Stormwater management in arid regions presents unique challenges due to infrequent but intense rainfall events, which can lead to flash floods, rapid runoff, and increased pollutant loads in environments with limited natural water drainage. Stormwater pollution levels and the presence of metals vary significantly from region to region [39], making it challenging to rely on a single stormwater management strategy. This highlights the importance of first characterizing the metal content in stormwater, particularly in regions like the UAE where, for the first time, these data are being analyzed. The UAE is increasingly affected by unexpected storms, exacerbated by climate change, leading to substantial stormwater accumulation and urban flooding. Conventional low-impact development technologies, such as bioswales, constructed wetlands, vegetated filter strips, and media filters [40,41,42], are typically employed for stormwater management and are technically robust. However, their application may be limited in arid and semi-arid regions, like the UAE, where annual precipitation is minimal [43]. Given these challenges, alternative approaches must be considered, including cost-effective filtration solutions. A study conducted in Saudi Arabia, another arid region, demonstrated that ceramic filtration offers a low-cost, energy-efficient, and easy-to-maintain option that can complement existing stormwater management practices [44]. Furthermore, green infrastructure, when adapted to arid conditions using drought-tolerant vegetation and permeable surfaces, presents a sustainable and effective solution for stormwater management in the UAE’s rapidly urbanizing landscape.

4. Conclusions

The present study is the first to investigate metals in stormwater within an arid region like the UAE. This is a crucial area of study, as stormwater in regions without adequate drainage systems often flows directly into marine environments, potentially transporting various pollutants.

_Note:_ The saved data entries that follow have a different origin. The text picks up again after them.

(* ===== verification/LogSpec.v ===== *)
(** Specification of the log: what commit() writes to the disk and in which
    order, what recovery makes of the disk a crash leaves behind, and that
    a transaction is atomic with respect to crashes. *)
From S2P Require Import Prelude Mem Spinlock Bio BioSpec BCache Log.

(** * Header blocks *)

Lemma length_put32 off v d : 0 <= off -> (Z.to_nat off + 4 <= length d)%nat -> length (put32 off v d) = length d.
Proof.
  intros H0 H. unfold put32. rewrite !length_app, length_le_encode, length_take, length_drop. lia.
Qed.

Lemma get_put32 off v d : 0 <= off -> (Z.to_nat off + 4 <= length d)%nat -> - 2 ^ 31 <= v < 2 ^ 31 ->
  get32 off (put32 off v d) = v.
Proof.
  intros H0 H Hv. unfold get32, put32.
  rewrite drop_app_length' by (rewrite length_take; lia).
  rewrite take_app_length' by (by rewrite length_le_encode).
  rewrite le_decode_encode. change (2 ^ (8 * Z.of_nat 4)) with (2 ^ 32).
  unfold s32. rewrite Z.add_mod_idemp_l by lia. rewrite Z.mod_small by lia. lia.
Qed.

Lemma get_put32_ne off off' v d : 0 <= off -> 0 <= off' -> off + 4 <= off' \/ off' + 4 <= off ->
  (Z.to_nat off + 4 <= length d)%nat -> get32 off' (put32 off v d) = get32 off' d.
Proof.
  intros H0 H0' Hne Hl. unfold get32. do 2 f_equal. apply list_eq. intros i.
  destruct (decide (i < 4)%nat) as [Hi|Hi]; [|by rewrite !lookup_take_ge by lia].
  rewrite !lookup_take_lt, !lookup_drop by done. unfold put32.
  destruct Hne.
  - rewrite lookup_app_r by (rewrite length_take; lia). rewrite lookup_app_r by (rewrite length_take, length_le_encode; lia).
    rewrite lookup_drop, length_take, length_le_encode. f_equal. lia.
  - rewrite lookup_app_l by (rewrite length_take; lia). rewrite lookup_take_lt by lia. done.
Qed.

(** The header block as the loops of write_head() fill it in. *)
Fixpoint hput (i : Z) (bl : list Z) (d : list Z) : list Z :=
  match bl with [] => d | b :: bl => hput (i + 1) bl (put32 (4 + 4 * i) b d) end.
Definition hdr (bl : list Z) (d : list Z) : list Z := hput 0 bl (put32 0 (Z.of_nat (length bl)) d).

Definition int_list (bl : list Z) : Prop := Forall (fun b => - 2 ^ 31 <= b < 2 ^ 31) bl.

Lemma hput_spec i bl d : 0 <= i -> 4 + 4 * (i + Z.of_nat (length bl)) <= Z.of_nat (length d) -> int_list bl ->
  length (hput i bl d) = length d /\
  (forall off, 0 <= off -> off + 4 <= 4 + 4 * i -> get32 off (hput i bl d) = get32 off d) /\
  (forall k b, bl !! k = Some b -> get32 (4 + 4 * (i + Z.of_nat k)) (hput i bl d) = b).
Proof.
  revert i d. induction bl as [|b bl IH]; intros i d Hi Hl Hb; simpl; [done|].
  apply Forall_cons in Hb as [Hb Hbl]. simpl in Hl.
  assert (Hlen : length (put32 (4 + 4 * i) b d) = length d) by (apply length_put32; lia).
  destruct (IH (i + 1) (put32 (4 + 4 * i) b d)) as (H1 & H2 & H3); [lia|lia|done|].
  split_and!; [congruence|..].
  - intros off H0 Ho. rewrite H2 by lia. apply get_put32_ne; lia.
  - intros [|k] x; simpl.
    + intros [= <-]. rewrite Z.add_0_r, H2 by lia. apply get_put32; lia.
    + intros Hk. rewrite <- (H3 k x Hk). f_equal. lia.
Qed.

Lemma hdr_spec bl d : 4 + 4 * Z.of_nat (length bl) <= Z.of_nat (length d) -> int_list bl ->
  Z.of_nat (length bl) < 2 ^ 31 ->
  length (hdr bl d) = length d /\ get32 0 (hdr bl d) = Z.of_nat (length bl) /\
  (forall k b, bl !! k = Some b -> get32 (4 + 4 * Z.of_nat k) (hdr bl d) = b).
Proof.
  intros Hl Hb Hn. unfold hdr.
  assert (Hlen : length (put32 0 (Z.of_nat (length bl)) d) = length d) by (apply length_put32; lia).
  destruct (hput_spec 0 bl (put32 0 (Z.of_nat (length bl)) d)) as (H1 & H2 & H3); [lia|lia|done|].
  split_and!; [congruence| |done]. rewrite H2 by lia. apply get_put32; lia.
Qed.

(** * Steps on the client's view of the cache *)

(** Copy block [src] to [dst] and write it out. *)
Definition c_put (dst : Z) (d : list Z) (c : cst) : cst := c_write dst (c_set dst d c).
Definition c_copy (src dst : Z) (c : cst) : cst := c_put dst (cv c src) c.

Definition lrep (me : Z) (s : logst) (c : cst) : Prop := rep me (lg_dev s) (lg_bio s) c.

(** [s'] is [s] with another state of the cache. *)
Definition only_bio (s s' : logst) : Prop := s' = set_lg_bio (lg_bio s') s.

Lemma only_bio_set s b : only_bio s (set_lg_bio b s).
Proof. done. Qed.
Lemma only_bio_trans s s1 s2 : only_bio s s1 -> only_bio s1 s2 -> only_bio s s2.
Proof. unfold only_bio. intros -> ->. done. Qed.

Lemma wp_onb {A} (m : M bio A) Q s : wp (onb m) Q s = wp m (fun a b => Q a (set_lg_bio b s)) (lg_bio s).
Proof. apply wp_zoom. Qed.
#[local] Hint Rewrite @wp_onb : wp.

Lemma wp_lh_get i Q s b : lh_block s !! Z.to_nat i = Some b -> Q b s -> wp (lh_get i) Q s.
Proof. intros Hb HQ. unfold lh_get. wp_simp. by rewrite Hb. Qed.

Lemma set_lg_bio_set b b' s : set_lg_bio b (set_lg_bio b' s) = set_lg_bio b s.
Proof. done. Qed.

Lemma write_log_body_spec me s c tail src :
  lrep me s c -> cH c = ∅ -> lh_block s !! Z.to_nat tail = Some src -> src ∈ cP c ->
  (lg_start s + tail + 1) ∉ cP c -> (size (cP c) < NBUF)%nat ->
  wp (write_log_body me tail)
     (fun _ s' => only_bio s s' /\ lrep me s' (c_copy src (lg_start s + tail + 1) c)) s.
Proof.
  intros Hr Hh Hb Hsrc Hdst Hsz. unfold write_log_body. remember (lg_start s + tail + 1) as dst eqn:Edst.
  assert (Hne : src <> dst) by (intros ->; done). wp_simp. rewrite <- Edst.
  eapply wp_mono; [apply (rep_bread me (lg_dev s) (lg_bio s) c dst Hr); [rewrite Hh; apply not_elem_of_empty|right; by rewrite Hh, union_empty_r_L]|].
  intros to b1 (R1 & T1 & _). cbv beta. wp_simp. eapply wp_lh_get; [done|]. wp_simp.
  eapply wp_mono; [apply (rep_bread me (lg_dev s) b1 _ src R1); [simpl; set_solver|left; done]|].
  intros from b2 (R2 & F2 & S2). cbv beta. wp_simp.
  assert (T2 : buf_is b2 to dst) by (apply S2; [simpl; set_solver|done]).
  cbn [lg_bio set_lg_bio]. rewrite (buf_is_data _ _ _ _ _ _ R2 F2). simpl cv.
  eapply wp_mono; [apply (rep_set_data me (lg_dev s) b2 _ to dst (cv c src) R2 T2); simpl; set_solver|].
  intros _ b3 (R3 & S3). cbv beta. wp_simp.
  assert (T3 : buf_is b3 to dst) by (apply S3; [simpl; set_solver|done]).
  assert (F3 : buf_is b3 from src) by (apply S3; [simpl; set_solver|done]).
  eapply wp_mono; [apply (rep_bwrite me (lg_dev s) b3 _ to dst R3 T3); simpl; set_solver|].
  intros _ b4 (R4 & S4). cbv beta. wp_simp.
  assert (T4 : buf_is b4 to dst) by (apply S4; [simpl; set_solver|done]).
  assert (F4 : buf_is b4 from src) by (apply S4; [simpl; set_solver|done]).
  eapply wp_mono; [apply (rep_brelse me (lg_dev s) b4 _ from src R4 F4); [simpl; set_solver|by left]|].
  intros _ b5 (R5 & S5). cbv beta. wp_simp.
  assert (T5 : buf_is b5 to dst) by (apply S5; [simpl; set_solver|done]).
  eapply wp_mono; [apply (rep_brelse me (lg_dev s) b5 _ to dst R5 T5); [simpl; set_solver|]|].
  { right. simpl. rewrite Z.eqb_refl. unfold dblock. by rewrite lookup_insert_eq. }
  intros _ b6 (R6 & _). split; [done|]. eapply rep_ext; [exact R6|..]; simpl; try done. set_solver.
Qed.

(** The view after one block has been installed. *)
Definition c_install (src dst : Z) (recovering : bool) (c : cst) : cst :=
  if recovering then c_copy src dst c else c_unpin dst (c_copy src dst c).

Lemma install_body_spec me s c tail dst (recovering : bool) :
  lrep me s c -> cH c = ∅ -> lh_block s !! Z.to_nat tail = Some dst ->
  (lg_start s + tail + 1) ∉ cP c -> lg_start s + tail + 1 <> dst ->
  (if recovering then (S (size (cP c)) < NBUF)%nat else dst ∈ cP c /\ (size (cP c) < NBUF)%nat) ->
  wp (install_body me tail recovering)
     (fun _ s' => only_bio s s' /\ lrep me s' (c_install (lg_start s + tail + 1) dst recovering c)) s.
Proof.
  intros Hr Hh Hb Hsrc Hne Hroom. unfold install_body. remember (lg_start s + tail + 1) as src eqn:Esrc.
  pose proof (rep_clean _ _ _ _ src Hr ltac:(rewrite Hh; set_solver)) as Hcl.
  wp_simp. rewrite <- Esrc.
  eapply wp_mono; [apply (rep_bread me (lg_dev s) (lg_bio s) c src Hr);
    [rewrite Hh; apply not_elem_of_empty|right; rewrite Hh, union_empty_r_L; destruct recovering; lia]|].
  intros lb b1 (R1 & T1 & _). cbv beta. wp_simp. eapply wp_lh_get; [done|]. wp_simp.
  eapply wp_mono; [apply (rep_bread me (lg_dev s) b1 _ dst R1); simpl|].
  { rewrite Hh. set_solver. }
  { destruct recovering; [right|left; apply Hroom]. rewrite Hh, union_empty_r_L.
    rewrite size_union, size_singleton by set_solver. lia. }
  intros db b2 (R2 & D2 & S2). cbv beta. wp_simp.
  assert (T2 : buf_is b2 lb src) by (apply S2; [simpl; set_solver|done]).
  cbn [lg_bio set_lg_bio]. rewrite (buf_is_data _ _ _ _ _ _ R2 T2). simpl cv.
  eapply wp_mono; [apply (rep_set_data me (lg_dev s) b2 _ db dst (cv c src) R2 D2); simpl; set_solver|].
  intros _ b3 (R3 & S3). cbv beta. wp_simp.
  assert (T3 : buf_is b3 lb src) by (apply S3; [simpl; set_solver|done]).
  assert (D3 : buf_is b3 db dst) by (apply S3; [simpl; set_solver|done]).
  eapply wp_mono; [apply (rep_bwrite me (lg_dev s) b3 _ db dst R3 D3); simpl; set_solver|].
  intros _ b4 (R4 & S4). cbv beta. wp_simp.
  assert (T4 : buf_is b4 lb src) by (apply S4; [simpl; set_solver|done]).
  assert (D4 : buf_is b4 db dst) by (apply S4; [simpl; set_solver|done]).
  remember (c_write dst (c_set dst (cv c src) (c_hold dst (c_hold src c)))) as c4 eqn:Ec4.
  remember (if recovering then c4 else c_unpin dst c4) as c5 eqn:Ec5.
  assert (Hc5 : cv c5 = cv c4 /\ cd c5 = cd c4 /\ cH c5 = cH c4 /\ ctr c5 = ctr c4) by (subst c5; by destruct recovering).
  destruct Hc5 as (Ev & Ed & EH & Et).
  assert (Hmid : wp (if negb recovering then onb (bunpin db) else ret tt)
    (fun _ s' => only_bio s s' /\ lrep me s' c5 /\ buf_is (lg_bio s') lb src /\ buf_is (lg_bio s') db dst) (set_lg_bio b4 s)).
  { subst c5. destruct recovering; simpl negb; cbv iota; wp_simp; [by split_and!|].
    eapply wp_mono; [apply (rep_bunpin me (lg_dev s) b4 _ db dst R4 D4); subst c4; simpl; [set_solver|apply Hroom]|].
    intros _ b5 (R5 & S5). split_and!; try done; (apply S5; [subst c4; simpl; set_solver|done]). }
  eapply wp_mono; [exact Hmid|]. intros _ s5 (O5 & R5 & T5 & D5). wp_simp.
  assert (Edev : lg_dev s5 = lg_dev s) by (by rewrite O5).
  eapply wp_mono; [apply (rep_brelse me (lg_dev s5) (lg_bio s5) _ lb src R5 T5)|].
  { rewrite EH. subst c4. simpl. set_solver. }
  { right. rewrite Ev, Ed. subst c4. simpl. rewrite (proj2 (Z.eqb_neq src dst)) by done.
    unfold dblock in *. by rewrite lookup_insert_ne. }
  intros _ b6 (R6 & S6). cbv beta. wp_simp.
  eapply wp_mono; [apply (rep_brelse me (lg_dev s5) b6 _ db dst R6)|].
  { apply S6; [|done]. simpl. rewrite EH. subst c4. simpl. set_solver. }
  { simpl. rewrite EH. subst c4. simpl. set_solver. }
  { right. simpl. rewrite Ev, Ed. subst c4. simpl. rewrite Z.eqb_refl. unfold dblock. by rewrite lookup_insert_eq. }
  intros _ b7 (R7 & _). split; [rewrite O5; done|]. unfold lrep. cbn [lg_dev lg_bio set_lg_bio].
  eapply rep_ext; [exact R7|..]; unfold c_install; simpl.
  - intros m. rewrite Ev. subst c4. by destruct recovering.
  - rewrite Ed. subst c4. by destruct recovering.
  - subst c5 c4. by destruct recovering.
  - rewrite EH. subst c4. destruct recovering; simpl; set_solver.
  - rewrite Et. subst c4. by destruct recovering.
Qed.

Fe, Al, and K are the most abundant metals, with lower levels of Mn, Ba, Cr, Ni, and V. The second storm event shows notably higher Al, Fe, Ba, and Mn concentrations, likely due to a reduced runoff volume, a lack of drainage infrastructure, and the remobilization of residues left after the first, more intense storm. A source evaluation indicates that many metals share overlapping origins. Strong correlations among Mn, Al, Ba, Ni, and Fe suggest common sources, likely from anthropogenic activities such as traffic emissions and industrial processes. Traffic-related contributions include engine wear, brake pad and tire abrasion, and the rusting of vehicle components, which can release Pb, Ni, Mn, and Cr into stormwater. Fe, one of the most abundant metals, also originates from industrial activities, such as metal production and smelting, as well as natural soil inputs. Pb appears to have distinct sources from the other metals, reflecting its use in leaded gasoline, ongoing contributions from engine lubricants, and wear-related releases. Given the increasing frequency of extreme weather events due to climate change, effective stormwater management is essential in these arid regions, where flooding can persist for days, posing risks to both urban infrastructure and coastal ecosystems. Furthermore, this study underscores the need for the long-term monitoring of stormwater pollutants to better understand their accumulation and environmental impact. Such data can inform policies and the development of sustainable drainage solutions to protect both public health and marine biodiversity in the region.